Aim of the task:
Write out, without any change, the lines in the material below that run from the line with "(** X3: a callback" through the line with "only the connection-reset", both included.

Information provided:

Lemma cpuRateLimit_sanitized_witness :
  sanitize_cpuRateLimit (Some (JsFinite (1 # 2))) = JsFinite (1 # 2)
  ∧ sanitize_cpuRateLimit (Some (JsFinite 0)) = js_int 1.
Proof.
  destruct (cpuRateLimit_sanitized (Some (JsFinite (1 # 2)))) as (_ & _ & _ & H).
  destruct (cpuRateLimit_sanitized (Some (JsFinite 0))) as (_ & _ & _ & H0).
  destruct (H (1 # 2)%Q eq_refl) as (_ & _ & _ & Hkeep).
  destruct (H0 0%Q eq_refl) as (Hzero & _).
  split.
  - apply Hkeep; unfold Qlt, Qle; simpl; lia.
  - apply Hzero. reflexivity.
Defined.

(** ** Events and callbacks that find nothing to act on *)

(** X2: the event callback throws exactly when the event names something the
    state does not hold (an add-chain-result while no request is pending, a
    responses event for a chain that is not registered, a connection event for
    an id that is not in the table).  It then throws a [TypeError] and leaves
    everything as it was; every other event is handled without error. *)
Theorem eventCallback_dangling (event : Event) (w : World) :
  (dangling event w → eventCallback event w = (w, Throw TypeError)) ∧
  (¬ dangling event w → (eventCallback event w).2 = Normal ()) ∧
  (∀ e, (eventCallback event w).2 = Throw e → e = TypeError ∧ dangling event w).
Proof.
  destruct event; cbn [eventCallback dangling connect]; unfold withConnection;
    repeat break_match; cbn [fst snd]; split_and!;
    first [ done
          | by intros e [= <-]
          | by intros e [=]
          | by intros Hd; destruct Hd ].
Qed.

Lemma eventCallback_dangling_witness :
  eventCallback (AddChainResult (Success 3)) ready_client = (ready_client, Throw TypeError)
  ∧ (eventCallback (AddChainResult (Success 7)) (run [ActAddChain 0
         (mkOptions (JsString "{}") JsUndefined None false None None)] ready_client)).2
    = Normal ().
Proof.
  split.
  - apply (eventCallback_dangling (AddChainResult (Success 3)) ready_client). reflexivity.
  - apply (eventCallback_dangling (AddChainResult (Success 7))). vm_compute. discriminate.
Defined.

(** X3: a callback of the platform throws exactly when the instance is not
    ready, and then changes nothing.  On a ready instance it sends exactly
    one command to the instance and calls no method of a connection object;
    only the connection-reset callback changes the table of connections: it
    removes the entry of its own connection and keeps every other entry. *)
Theorem connectionCallback_ready_only (connectionId : nat) (cb : ConnectionCallback)
    (w : World) :
  (instance (state w) ≠ Ready →
   connectionCallback connectionId cb w = (w, Throw (GenericError ""))) ∧
  (instance (state w) = Ready →
   (connectionCallback connectionId cb w).2 = Normal () ∧
   (∃ c, engineLog (env (connectionCallback connectionId cb w).1)
         = engineLog (env w) ++ [c]) ∧
   platformLog (env (connectionCallback connectionId cb w).1) = platformLog (env w) ∧
   runtime (connectionCallback connectionId cb w).1 = runtime w ∧
   (∀ message, cb = OnConnectionReset message →
      JsMap.get connectionId (connections (state (connectionCallback connectionId cb w).1))
      = None ∧
      ∀ other, other ≠ connectionId →
        JsMap.get other (connections (state (connectionCallback connectionId cb w).1))
        = JsMap.get other (connections (state w))) ∧
   ((∀ message, cb ≠ OnConnectionReset message) →
    connections (state (connectionCallback connectionId cb w).1) = connections (state w))).
Proof.
  unfold connectionCallback. split.
  - intros Hst. by destruct (instance (state w)).
  - intros ->. destruct cb; proj; split_and!; try done; eauto.
    all: try by intros m [=].
    + intros m _. split; [apply JsMap_get_delete_eq|].
      intros other Hne. by apply JsMap_get_delete_ne.
    + intros H. by destruct (H message).
Qed.

Lemma connectionCallback_ready_only_witness :
  connectionCallback 5 (OnConnectionReset "closed") crashed_client
  = (crashed_client, Throw (GenericError ""))
  ∧ JsMap.get 5 (connections (state (connectionCallback 5 (OnConnectionReset "closed")
                                       busy_client).1)) = None.
Proof.
  assert (instance (state crashed_client) ≠ Ready) as Hc by (vm_compute; discriminate).
  assert (instance (state busy_client) = Ready) as Hb by (vm_compute; reflexivity).
  split.
  - destruct (connectionCallback_ready_only 5 (OnConnectionReset "closed") crashed_client)
      as [H _].
    exact (H Hc).
  - destruct (connectionCallback_ready_only 5 (OnConnectionReset "closed") busy_client)
      as [_ H].
    destruct (H Hb) as (_ & _ & _ & _ & Hreset & _).
    destruct (Hreset "closed" eq_refl) as [Hgone _]. exact Hgone.
Defined.

(** ** The instance is only used while it is ready *)

Lemma runCont_engine_not_ready (k : Cont) (v : Payload) (w : World) :
  instance (state w) ≠ Ready →
  engineLog (env (runCont k v w)) = engineLog (env w)
  ∧ responses (env (runCont k v w)) = responses (env w).
Proof.
  intros Hst. destruct k, v; cbn [runCont];
    unfold addChainAfterReady, addChainAfterOutcome, nextJsonRpcResponse,
      terminateAfterReady, terminateAfterShutdown; norm;
    destruct (instance (state w)) eqn:E; try done;
    repeat (break_match; norm); try done.
Qed.

Lemma step_engine_not_ready (a : Action) (w : World) :
  instance (state w) ≠ Ready →
  engineLog (env (step a w)) = engineLog (env w) ∧
  ((∀ c m, a ≠ ActQueueResponse c m) → responses (env (step a w)) = responses (env w)).
Proof.
  intros Hst. destruct a; cbn [step].
  - unfold instanceStarted. by repeat (break_match; proj).
  - unfold instanceStartFailed. by repeat (break_match; proj).
  - destruct event; unfold eventCallback, withConnection; norm;
      by repeat (break_match; norm).
  - unfold connectionCallback. by destruct (instance (state w)).
  - split; [done|]. intros H. by destruct (H chainId message).
  - unfold addChain, addChainAfterReady, awaitWhenReady.
    destruct (instance (state w)) eqn:E; try done; by repeat (break_match; proj).
  - unfold terminate, terminateAfterReady, awaitWhenReady.
    destruct (instance (state w)) eqn:E; try done; by repeat (break_match; proj).
  - destruct (chainObjects (runtime w) !! newChain) as [[c d]|]; [|done].
    unfold sendJsonRpc. by destruct (instance (state w)).
  - destruct (chainObjects (runtime w) !! newChain) as [[c d]|]; [|done].
    destruct (runCont_engine_not_ready (KNextJsonRpcResponse id c d) PVoid w) as [? ?];
      done.
  - destruct (chainObjects (runtime w) !! newChain) as [[c d]|]; [|done].
    unfold remove. by destruct (instance (state w)).
  - unfold runMicrotask. destruct (microtasks (runtime w)) as [|[k v] q]; [done|].
    destruct (runCont_engine_not_ready k v (set_microtasks q w)) as [? ?]; done.
Qed.

Lemma step_stays_not_ready (a : Action) (w : World) :
  instance (state w) ≠ Ready →
  a ≠ ActInstanceStarted ∨ (∃ e, instance (state w) = Destroyed e) →
  instance (state (step a w)) ≠ Ready
  ∧ ((∃ e, instance (state w) = Destroyed e) → ∃ e, instance (state (step a w)) = Destroyed e).
Proof.
  intros Hst Ha.
  destruct (step_instance a w) as [H|[(-> & _ & H)|[(m & t & _ & H)|(_ & H & _)]]].
  - rewrite H. done.
  - destruct Ha as [|[e He]]; [done|]. by destruct (H e).
  - rewrite H. eauto.
  - done.
Qed.

Lemma queue_step_not_ready (a : Action) (w : World) (c : nat) :
  instance (state w) ≠ Ready → queue c (step a w) = queue c w ++ queued c [a].
Proof.
  intros Hst.
  assert ((∃ c' m, a = ActQueueResponse c' m) ∨ (∀ c' m, a ≠ ActQueueResponse c' m))
    as [(c' & m & ->)|Ha] by (destruct a; eauto).
  - cbn [step]. unfold queue, queued, queueJsonRpcResponse. proj. cbn [omap list_omap].
    destruct (decide (c' = c)) as [->|Hc].
    + rewrite lookup_insert_eq. by destruct (decide (c = c)).
    + rewrite lookup_insert_ne by done. destruct (decide (c' = c)); [done|].
      by rewrite app_nil_r.
  - destruct (step_engine_not_ready a w Hst) as [_ Hr]. unfold queue. rewrite Hr by done.
    destruct a; unfold queued; cbn [omap list_omap]; rewrite ?app_nil_r; try done.
    by destruct (Ha chainId message).
Qed.

(** X4: the instance is only used while it is ready.  From a world whose
    instance is not ready, as long as the instance does not become ready (its
    start is not reported, or it is destroyed, which is for ever), nothing the
    user, the platform, the instance or the runtime does makes the client send
    a command to the instance or take a response out of its queues: the
    commands sent stay the same and each queue only grows by what the instance
    queued meanwhile. *)
Theorem instance_unused_unless_ready (l : list Action) (w : World) :
  instance (state w) ≠ Ready →
  ActInstanceStarted ∉ l ∨ (∃ e, instance (state w) = Destroyed e) →
  instance (state (run l w)) ≠ Ready
  ∧ engineLog (env (run l w)) = engineLog (env w)
  ∧ ∀ c, queue c (run l w) = queue c w ++ queued c l.
Proof.
  revert w. induction l as [|a l IH]; intros w Hst Hl.
  - split_and!; [done..|]. intros c. unfold queued. cbn [omap list_omap run foldl]. by rewrite app_nil_r.
  - change (run (a :: l) w) with (run l (step a w)).
    destruct (step_stays_not_ready a w Hst) as [Hst' Hd].
    { destruct Hl as [Hl|Hl]; [left|by right]. intros ->. apply Hl. left. }
    destruct (IH (step a w) Hst') as (H1 & H2 & H3).
    { destruct Hl as [Hl|Hl]; [left|right; by apply Hd]. intros Hin. apply Hl. by right. }
    split_and!; [done| |].
    + rewrite H2. by apply step_engine_not_ready.
    + intros c. rewrite H3, queue_step_not_ready by done. rewrite <- app_assoc. f_equal.
      change (a :: l) with ([a] ++ l). unfold queued. by rewrite omap_app.
Qed.

Lemma instance_unused_unless_ready_witness :
  let l := [ActInstanceStarted;
            ActAddChain 3 (mkOptions (JsString "{}") JsUndefined None false None None);
            ActQueueResponse 7 "late"; ActTerminate 4; ActNextJsonRpcResponse 5 0;
            ActRemove 0; ActMicrotask; ActMicrotask] in
  instance (state crashed_client) = Destroyed (CrashError "boom")
  ∧ engineLog (env (run l crashed_client)) = engineLog (env crashed_client)
  ∧ queue 7 (run l crashed_client) = queue 7 crashed_client ++ ["late"].
Proof.
  intros l.
  assert (instance (state crashed_client) = Destroyed (CrashError "boom")) as Hst
    by (vm_compute; reflexivity).
  destruct (instance_unused_unless_ready l crashed_client) as (_ & H2 & H3).
  - by rewrite Hst.
  - right. by rewrite Hst; eauto.
  - split_and!; [exact Hst | exact H2 | exact (H3 7)].
Defined.

(** ** Calls on a destroyed client *)

(** A call that returned a rejected promise is rejected by the second of the
    two microtasks that follow, when no other microtask is queued. *)
Lemma returnRejected_settles (call : Call) (e : Error) (w : World) :
  microtasks (runtime w) = [] →
  settled (runtime (returnRejected call e w)) = settled (runtime w)
  ∧ settled (runtime (run [ActMicrotask] (returnRejected call e w))) = settled (runtime w)
  ∧ run [ActMicrotask; ActMicrotask] (returnRejected call e w) = settle call (Rejected e) w.
Proof.
  intros Hm. cbn [run foldl step]. unfold returnRejected, runMicrotask. proj.
  rewrite Hm. cbn [app runCont]. proj. cbn [app runCont]. split_and!; [done..|].
  destruct w as [? [] ?]. cbn in Hm. by subst.
Qed.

Solution for this problem:
(** X3: a callback of the platform throws exactly when the instance is not
    ready, and then changes nothing.  On a ready instance it sends exactly
    one command to the instance and calls no method of a connection object;
    only the connection-reset callback changes the table of connections: it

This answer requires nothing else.